From the data below, return each line in which the string "that" is found.

Source material:
Start of Block
(** [recv_message] reads the header and calls [read_payload] with the sizes and
    the length it found. *)
Lemma recv_message_header fmt csid ts mt sid payload rest w :
  good_header fmt csid ts mt sid payload →
  let hb := chunk_header fmt csid ts (Z.of_nat (length payload)) mt sid in
  streaming IoBuf (hb ++ rest) 0 w →
  ∃ bh mh w1,
    (∀ rp, recv_message rp w = rp csid bh mh (Z.of_nat (length payload)) (chunk_size w) w1) ∧
    0 <= bh ∧ 0 <= mh ∧ bh + mh = Z.of_nat (length hb) ∧
    streaming IoBuf (hb ++ rest) (length hb) w1 ∧ this w1 = this w ∧ set_data_frame w1 = set_data_frame w ∧
    tx (sock w1) = tx (sock w) ∧ chunk_size w1 = chunk_size w.
Proof.
  intros [Hf Hc Hts Hr Hmt Hsid Hl] hb H0.
  destruct (chunk_header_read fmt csid ts (Z.of_nat (length payload)) mt sid rest w ltac:(lia) ltac:(lia)
    Hts Hmt Hsid Hr H0) as (bh & mh & w1 & E1 & Hs & S1 & F1).
  rewrite csid_seen_ok in * by done.
  assert (has IoBuf 0 w) as Hhas.
  { destruct H0 as (_ & Hb0 & _). unfold has. rewrite Hb0, take_0. change (length []) with 0%nat. lia. }
  pose proof (read_header_safe w Hhas) as Hb. rewrite E1 in Hb. destruct Hb as (_ & Hbh & Hmh & _).
  exists bh, mh, w1. split_and!; try done; try lia.
  - intros rp. unfold recv_message. rewrite (bind_ok _ _ _ _ _ E1). cbv beta iota.
    destruct (same_world_this _ _ _ F1) as (Hhs & _ & Hcs1).
    cbn [csid_header chunk_size with_csid_header] in Hhs, Hcs1.
    assert (csid_header_at csid w1 = (Ok (set_message_length (Z.of_nat (length payload))
      (default Message_Header_new (csid_header w !! csid))), w1)) as E2.
    { unfold csid_header_at. rewrite Hhs. unfold lengths_after, remember_length.
      rewrite (proj2 (Z.leb_le fmt 1)), lookup_insert_eq, Z.mod_small by lia. done. }
    rewrite (bind_ok _ _ _ _ _ E2). unfold bind at 1. cbn [gets id message_length set_message_length].
    by rewrite Hcs1.
  - by destruct F1 as [_ (s & v & ->)].
  - by destruct F1 as [_ (s & v & ->)].
  - by destruct F1 as [-> _].
  - by destruct F1 as [_ (s & v & ->)].
Qed.

(** The message fits one chunk and is read in one go. *)
Lemma read_whole_streaming bh mh pre payload rest w :
  0 <= bh → 0 <= mh → bh + mh = Z.of_nat (length pre) → Z.of_nat (length payload) < 2 ^ 24 →
  streaming IoBuf (pre ++ payload ++ rest) (length pre) w →
  ∃ w', read_whole bh mh (Z.of_nat (length payload)) w = (Ok tt, w') ∧
    streaming IoBuf (pre ++ payload ++ rest) (length pre + length payload) w' ∧ same_world IoBuf w w' ∧
    cursor_at (io_buffer w') (Z.to_nat (bh + mh)) payload ∧ rx (sock w') = rest.
Proof.
  intros Hbh Hmh Hs Hl H0. unfold read_whole.
  assert (length pre ≤ length pre + length payload ≤ length (pre ++ payload ++ rest))%nat as Hle
    by (rewrite !length_app; lia).
  destruct (read_nbytes_cycle_streaming IoBuf _ _ _ 0 w H0 Hle) as (z & w' & E & S' & F & _).
  assert (Z.of_nat (length pre) < 2 ^ 62) as Hm.
  { destruct H0 as (_ & _ & _ & _ & Hm). rewrite length_app in Hm. unfold max_size in Hm. lia. }
  rewrite wrap_small by lia. rewrite Hs, <- Nat2Z.inj_add.
  rewrite (bind_ok _ _ _ _ _ E). exists w'. split_and!; try done.
  - rewrite Nat2Z.id. exact (streaming_cursor IoBuf (pre ++ payload ++ rest) pre payload rest w' eq_refl S').
  - destruct S' as (_ & _ & -> & _). rewrite app_assoc, drop_app_length'; [done |].
    by rewrite length_app.
Qed.

Lemma same_world_fields w w' :
  same_world IoBuf w w' → this w' = this w ∧ set_data_frame w' = set_data_frame w.
Proof. by intros [_ (s & v & ->)]. Qed.
End received.

(** ** Properties *)
Section properties.
Context {S : Type} `{!StSocket S, !StSocketLaws S}.

(** [writes c n]: the payload [c] writes has [n] bytes, whatever was in the
    buffer before. *)
Definition writes (c : M (world S) unit) (n : Z) : Prop :=
  ∃ l, emits c l ∧ Z.of_nat (length l) = n.

Lemma writes_intro c l n : emits c l → Z.of_nat (length l) = n → writes c n.
Proof. by exists l. Qed.

(** The message lengths that client.cpp passes to [write_message] as
    literals, and those it takes from [get_payload_size], are the lengths of
    the payloads that are written, for every message of both flows but
    [OnMetaData]. *)
Theorem declared_lengths_exact (id sid size bw limit cs : Z) :
  writes (Set_Window_Size_write_payload size) 4 ∧
  writes (Set_Peer_Bandwidth_write_payload bw limit) 5 ∧
  writes (Send_Object_Message_write_payload (cstr "_result") id CONNECT_APP_RESPONSE)
    (Send_Object_Message_get_payload_size (cstr "_result") CONNECT_APP_RESPONSE) ∧
  writes (Send_Object_Message_write_payload (cstr "onBWDone") id ON_BW_DONE)
    (Send_Object_Message_get_payload_size (cstr "onBWDone") ON_BW_DONE) ∧
  writes (ReleaseStreamResponse_write_payload id) 21 ∧
  writes (FCPublishResponse_write_payload id) 21 ∧
  writes (CreateStreamResponse_write_payload id sid) 29 ∧
  writes (SetChunkSize_write_payload cs) 4 ∧
  writes (OnFCPublish_write_payload id) 102 ∧
  writes (OnStatus_write_payload id) 136 ∧
  writes SrcPCUCStreamBegin_write_payload 6 ∧
  writes (PullStreamOnStatus_write_payload (cstr "onStatus") id PULL_ONSTATUS1) 154 ∧
  writes (PullStreamOnStatus_write_payload (cstr "onStatus") id PULL_ONSTATUS2) 148 ∧
  writes RtmpSampleAccess_write_payload 24 ∧
  writes PullStreamOnStatus3_write_payload 44.
Proof.
  split_and!.
  - exact (writes_intro _ _ _ (Set_Window_Size_emits size) eq_refl).
  - exact (writes_intro _ _ _ (Set_Peer_Bandwidth_emits bw limit) eq_refl).
  - exact (writes_intro _ _ _ (Send_Object_Message_emits (cstr "_result") id CONNECT_APP_RESPONSE eq_refl) eq_refl).
  - exact (writes_intro _ _ _ (Send_Object_Message_emits (cstr "onBWDone") id ON_BW_DONE eq_refl) eq_refl).
  - exact (writes_intro _ _ _ (ReleaseStreamResponse_emits id) eq_refl).
  - exact (writes_intro _ _ _ (FCPublishResponse_emits id) eq_refl).
  - exact (writes_intro _ _ _ (CreateStreamResponse_emits id sid) eq_refl).
  - exact (writes_intro _ _ _ (SetChunkSize_emits cs) eq_refl).
  - exact (writes_intro _ _ _ (OnFCPublish_emits id) eq_refl).
  - exact (writes_intro _ _ _ (OnStatus_emits id) eq_refl).
  - exact (writes_intro _ _ _ SrcPCUCStreamBegin_emits eq_refl).
  - exact (writes_intro _ _ _ (PullStreamOnStatus_emits (cstr "onStatus") id PULL_ONSTATUS1 eq_refl) eq_refl).
  - exact (writes_intro _ _ _ (PullStreamOnStatus_emits (cstr "onStatus") id PULL_ONSTATUS2 eq_refl) eq_refl).
  - exact (writes_intro _ _ _ RtmpSampleAccess_emits eq_refl).
  - exact (writes_intro _ _ _ PullStreamOnStatus3_emits eq_refl).
Qed.
(** A message sent in the middle. *)
Lemma send_ok wp payload fmt csid ts ml mt sid str n w :
  emits wp payload → 0 <= fmt <= 3 → 0 <= csid <= 63 → Z.of_nat (length payload) < 2 ^ 61 →
  0 < n < 2 ^ 31 → ready w str n →
  ∃ w', with_message (write_message wp fmt csid ts ml mt sid) w = (Ok tt, w') ∧
    answers w w' str str (message_bytes fmt csid ts ml mt sid (Z.to_nat n) payload) n.
Proof.
  intros Hp Hf Hc Hl Hn Hr. pose proof Hr as [(Hh & Hb & Hrx & Hk & Hm) Hcs].
  unfold with_message. unfold bind at 1. cbn [modify]. set (w0 := with_this IO_Message_new w).
  destruct (write_message_ok wp payload fmt csid ts ml mt sid (Z.to_nat n) w0 Hp Hh Hb) as
    (s' & E & T & R & Hh'); try done; try lia.
  { cbn. lia. }
  rewrite (bind_ok _ _ _ _ _ E). eexists. split; [reflexivity |]. split_and!; [done | | exact T].
  split; [| done]. split_and!; try done. cbn. by rewrite R.
Qed.

(** The connect message. *)
Lemma connect_ok name props id fmt csid ts mt sid rest n w :
  name ≠ [] → short_string name → - 2 ^ 63 <= id < 2 ^ 63 → Forall readable props →
  0 < n < 2 ^ 31 →
  let payload := command_bytes name id ++ object_bytes props in
  good_header fmt csid ts mt sid payload →
  let str := message_bytes fmt csid ts (Z.of_nat (length payload)) mt sid (Z.to_nat n) payload ++ rest in
  ready w str n →
  ∃ w1, recv_message ConnectMessage_read_payload (with_this IO_Message_new w) = (Ok tt, w1) ∧
    object (this w1) = insert_all props ∅ ∧
    answers w (with_io_buffer [] w1) str rest [] n.
Proof.
  intros Hne Hs Hid Hp Hn payload Hg str [H0 Hc].
  set (w0 := with_this IO_Message_new w).
  assert (message_bytes fmt csid ts (Z.of_nat (length payload)) mt sid (Z.to_nat n) payload ++ rest =
    chunk_header fmt csid ts (Z.of_nat (length payload)) mt sid ++
      chunked (type3_byte csid) (Z.to_nat n) payload ++ rest) as Hstr.
  { unfold message_bytes, message_with, payload, command_bytes. cbn [app]. by rewrite <- app_assoc. }
  assert (streaming IoBuf str 0 w0) as S0 by done. unfold str in S0. rewrite Hstr in S0.
  destruct (recv_connect (type3_byte csid) name rest props id fmt csid ts mt sid (Z.to_nat n) w0 Hne Hs Hid Hp Hg)
    as (w1 & E & Ht & Hrx & Hh & Htx & Hcs); try lia.
  { cbn. lia. }
  { done. }
  exists w1. split; [done |]. split; [by rewrite Ht |]. split_and!.
  - by split.
  - split; [| exact (eq_trans Hcs Hc)]. split_and!; try done; [cbn; lia |].
    destruct H0 as (_ & _ & _ & _ & Hm). unfold str in Hm. rewrite length_app in Hm. lia.
  - cbn. by rewrite app_nil_r.
Qed.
End of Block
Solution for this task:
(** The message lengths that client.cpp passes to [write_message] as
    the payloads that are written, for every message of both flows but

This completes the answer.